Long-running Tower Theatre Company, established in 1932, confronts performing this play head on. Particular praise is due in regards to their ability to transport the audience to an early twentieth century Lancashire village. The entire cast’s Lancashire accents are believable and unwavering, however this attention to regional detail causes various actors to stumble over their words, stuttering on occasion before being able to deliver their lines. This ‘stumbling’ and inefficiency also manifests itself in a time consuming scene change, which creates an unwelcome division in the play, preventing an ongoing sense of flow throughout the performance.
Despite delivery of lines and set modifications are at times an issue, the delivery of comicality is not to be faulted. This relatable sense of humour is surprising in what at first appeared to be a solemn period play exploring pre-marital intercourse in a conservative community. Yet the writing here sits comfortably alongside more grave musings, often fostering an audibly chuckle from the audience. The majority of the humour is derived from clashes between male and female characters, which simultaneously exposes the gender hypocrisy of the time. When female protagonist Fanny Hawthorn (performed by smirking and indifferent Nassima Bouchenak) nonchalantly rejects Alan Jeffcote’s (the boyish, naïve Jonathan Cooper) marriage proposal to make her an “honest women” she declines, reasoning he was just her “entertainment” for a weekend. Understandably for the time period, her male counterpart cannot fathom that a female would look upon a male in this way. Whilst this opinion may seem antiquated, it is dispiriting how familiar this assertion feels. The issues in Hindle Wakes seem reminiscent of contemporary society’s double standards; exhibiting a humorous acceptance of LAD culture, yet simultaneously shaming sexually liberal women.

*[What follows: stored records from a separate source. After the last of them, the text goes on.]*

(** X14.  Assigning an option the object shows stores the value as an
    override in the shared dictionary: reading the option back gives that
    value, every other option reads as before, and no other dictionary is
    touched.  Assigning any other name is an [AttributeError] that changes
    nothing. *)
Theorem PipelineOptions_setattr_getattr self name Hname (v : Val) st :
  _visible_options self !! ""%string = None ->
  (shows self name ->
   exists st',
     setattr self name Hname v st = (Returns tt, st')
     /\ getattr self name st' = (Returns v, st')
     /\ (forall name', name' ≠ name ->
           fst (getattr self name' st') = fst (getattr self name' st))
     /\ (forall ref, ref ≠ _all_options self -> dict_at st' ref = dict_at st ref)
     /\ next_dict st' = next_dict st)
  /\ (~ shows self name ->
      setattr self name Hname v st = (Raises AttributeError, st)).
Proof. exact (setattr_spec self name Hname v st). Qed.

Lemma PipelineOptions_init_inv cls flags kwargs st self st' :
  PipelineOptions_init parse_known_args cls flags kwargs st = (Returns self, st') ->
  parse_known_args cls flags = Some (_visible_options self)
  /\ options_class self = cls /\ _flags self = flags
  /\ _all_options self = next_dict st
  /\ next_dict st' = S (next_dict st)
  /\ dicts st' = <[ next_dict st := kwargs ]> (dicts st).
Proof.
  unfold PipelineOptions_init, mbind, ME_bind, new_dict, raises, mret, ME_ret.
  destruct (parse_known_args cls flags) as [ns|]; [|discriminate].
  intros [= <- <-]. done.
Qed.

(** X15.  A view shares the overrides of the object it was made from: it
    has the same flags and the same dictionary while showing the options of
    its own class, so an option assigned through the view reads the same
    through the original wherever both show it, and an override given to the
    constructor for an option the original does not show is read through a
    view that shows it. *)
Theorem view_as_shares_overrides self cls st view st1 :
  PipelineOptions_view_as parse_known_args self cls st = (Returns view, st1) ->
  _visible_options self !! ""%string = None ->
  _visible_options view !! ""%string = None ->
  (_all_options self < next_dict st)%nat ->
  _all_options view = _all_options self
  /\ _flags view = _flags self
  /\ parse_known_args cls (_flags self) = Some (_visible_options view)
  /\ dict_at st1 (_all_options self) = dict_at st (_all_options self)
  /\ (forall name Hname v st2,
        shows self name ->
        setattr view name Hname v st1 = (Returns tt, st2) ->
        getattr self name st2 = (Returns v, st2))
  /\ (forall name v,
        dict_at st (_all_options self) !! name = Some v ->
        shows view name ->
        getattr view name st1 = (Returns v, st1)).
Proof.
  intros Hv Hes Hev Href.
  unfold PipelineOptions_view_as, mbind, ME_bind in Hv.
  destruct (PipelineOptions_init parse_known_args cls (_flags self) ∅ st)
    as [[view0|e] st0] eqn:Hinit; [|discriminate].
  unfold mret, ME_ret in Hv. injection Hv as <- <-.
  destruct (PipelineOptions_init_inv _ _ _ _ _ _ Hinit)
    as (Hp & Hc & Hf & Hr & Hn & Hd).
  assert (Hdict : dict_at st0 (_all_options self) = dict_at st (_all_options self)).
  { unfold dict_at. rewrite Hd, lookup_insert_ne; [done|lia]. }
  cbn. split; [done|]. split; [done|]. split; [done|]. split; [done|]. split.
  - intros name Hname v st2 Hs Hset.
    set (view := {| options_class := options_class view0;
                    _flags := _flags view0;
                    _all_options := _all_options self;
                    _visible_options := _visible_options view0 |}) in *.
    assert (Hsv : shows view name).
    { destruct (shows_dec view name) as [Hy|Hn']; [done|].
      rewrite (proj2 (setattr_spec view name Hname v st0 Hev)
                 Hn') in Hset. discriminate. }
    destruct (proj1 (setattr_spec view name Hname v st0 Hev)
                Hsv) as (st' & E1 & _).
    rewrite E1 in Hset. injection Hset as <-.
    destruct Hs as [[parsed Hpa] Hu].
    rewrite (proj2 (getattr_spec self name _ Hes)
               parsed Hpa Hu).
    unfold PipelineOptions_setattr in E1.
    destruct (visible_option_list_spec view Hev) as (names & E & Hnm).
    rewrite E, bool_decide_eq_true_2 in E1 by now apply Hnm.
    unfold dict_setitem in E1. injection E1 as <-.
    unfold dict_at at 1. cbn. rewrite lookup_insert_eq. cbn.
    now rewrite lookup_insert_eq.
  - intros name v Hk [[parsed Hpa] Hu].
    set (view := {| options_class := options_class view0;
                    _flags := _flags view0;
                    _all_options := _all_options self;
                    _visible_options := _visible_options view0 |}) in *.
    rewrite (proj2 (getattr_spec view name _ Hev)
               parsed Hpa Hu).
    cbn. now rewrite Hdict, Hk.
Qed.
(** X10 at two polls of a color-only worker. *)
Lemma depth_accessors_wait_witness :
  get_depth_map (observations cvtColor_reverse_channels resize_nearest 400 640 true false
                   [quiet_steps 4; quiet_steps 6 ++ [WorkerStep (depth_round depth_frame_800p 3)]])
  = Pending /\
  get_pcd_await (observations cvtColor_reverse_channels resize_nearest 400 640 true false
                   [quiet_steps 4; quiet_steps 6 ++ [WorkerStep (depth_round depth_frame_800p 3)]])
  = Pending.
Proof.
  apply (depth_accessors_wait_while_depth_disabled cvtColor_reverse_channels resize_nearest
           400 640 true
           [quiet_steps 4; quiet_steps 6 ++ [WorkerStep (depth_round depth_frame_800p 3)]]).
  reflexivity.
Defined.

(** X12 at a worker with color and depth, the device delivering a point
    array that nobody receives. *)
Lemma demand_missed_witness :
  let w := Worker_init 400 640 true true in
  let oak := pipeline_for w false in
  let s1 := worker_step cvtColor_reverse_channels resize_nearest quiet_io
              (mk_system w (Building 0)) in
  let s3 := worker_step cvtColor_reverse_channels resize_nearest quiet_io
              (step cvtColor_reverse_channels resize_nearest GetPcdCalled s1) in
  let s' := run_events cvtColor_reverse_channels resize_nearest
              (map WorkerStep [quiet_io; pcd_round points_800p 5; quiet_io]) s3 in
  pc s1 = Configured 0 oak /\
  pcd_callback oak = false /\
  get_pcd_was_invoked (worker s3) = true /\
  pc s3 = LoopHead 0 oak true /\
  (failure_logged (worker s') = true \/
   (pcd (worker s') = pcd w /\
    (pc s' = LoopHead 0 oak true \/ pc s' = LoopBody 0 oak true))).
Proof.
  apply (demand_between_configure_and_snapshot_is_missed
           cvtColor_reverse_channels resize_nearest
           (Worker_init 400 640 true true) quiet_io quiet_io
           [quiet_io; pcd_round points_800p 5; quiet_io]);
    reflexivity.
Defined.

(** X13 at a KeyboardInterrupt during the build. *)
Lemma uncaught_exception_witness :
  let s := mk_system (Worker_init 400 640 true true) (Building 0) in
  let io := mk_device_io (Some KeyboardInterrupt) (Normal None) 0 [] None in
  let s' := worker_step cvtColor_reverse_channels resize_nearest io s in
  s' = mk_system (add_log LogExitedThread (Worker_init 400 640 true true))
                 (Crashed KeyboardInterrupt) /\
  manager (worker s') = manager (worker s) /\
  worker_step cvtColor_reverse_channels resize_nearest quiet_io s' = s' /\
  WorkerManager_run_iteration (manager (worker s'))
  = WorkerManager_run_iteration (manager (worker s)).
Proof.
  apply (uncaught_exception_ends_the_thread cvtColor_reverse_channels resize_nearest
           (mk_device_io (Some KeyboardInterrupt) (Normal None) 0 [] None) quiet_io
           (mk_system (Worker_init 400 640 true true) (Building 0))
           KeyboardInterrupt (Worker_init 400 640 true true));
    reflexivity.
Defined.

Hindle Wakes is a welcome discussion of issues surrounding gender and sexuality and reveals that despite modern society’s professed progressive attitude to female freedoms, the attitudes from Houghton’s play still resonate with a twenty-first century audience. Whilst Tower Theatre Company competently explores these issues, and manages to insert some humour along the way, something seems to be missing. Whether it’s the lack of dissatisfied fire in the female characters to inspire gender revolution, or the actors’ inability to maintain the intensity of the plot when they are static and mute, there is a flat atmosphere in the auditorium one can’t quite put their finger on. It’s sad to say when one can’t provide a concrete explanation, but Hindle Wakes mechanically ticks all the boxes, yet lacks a spark to kick start the engine of theatrical success.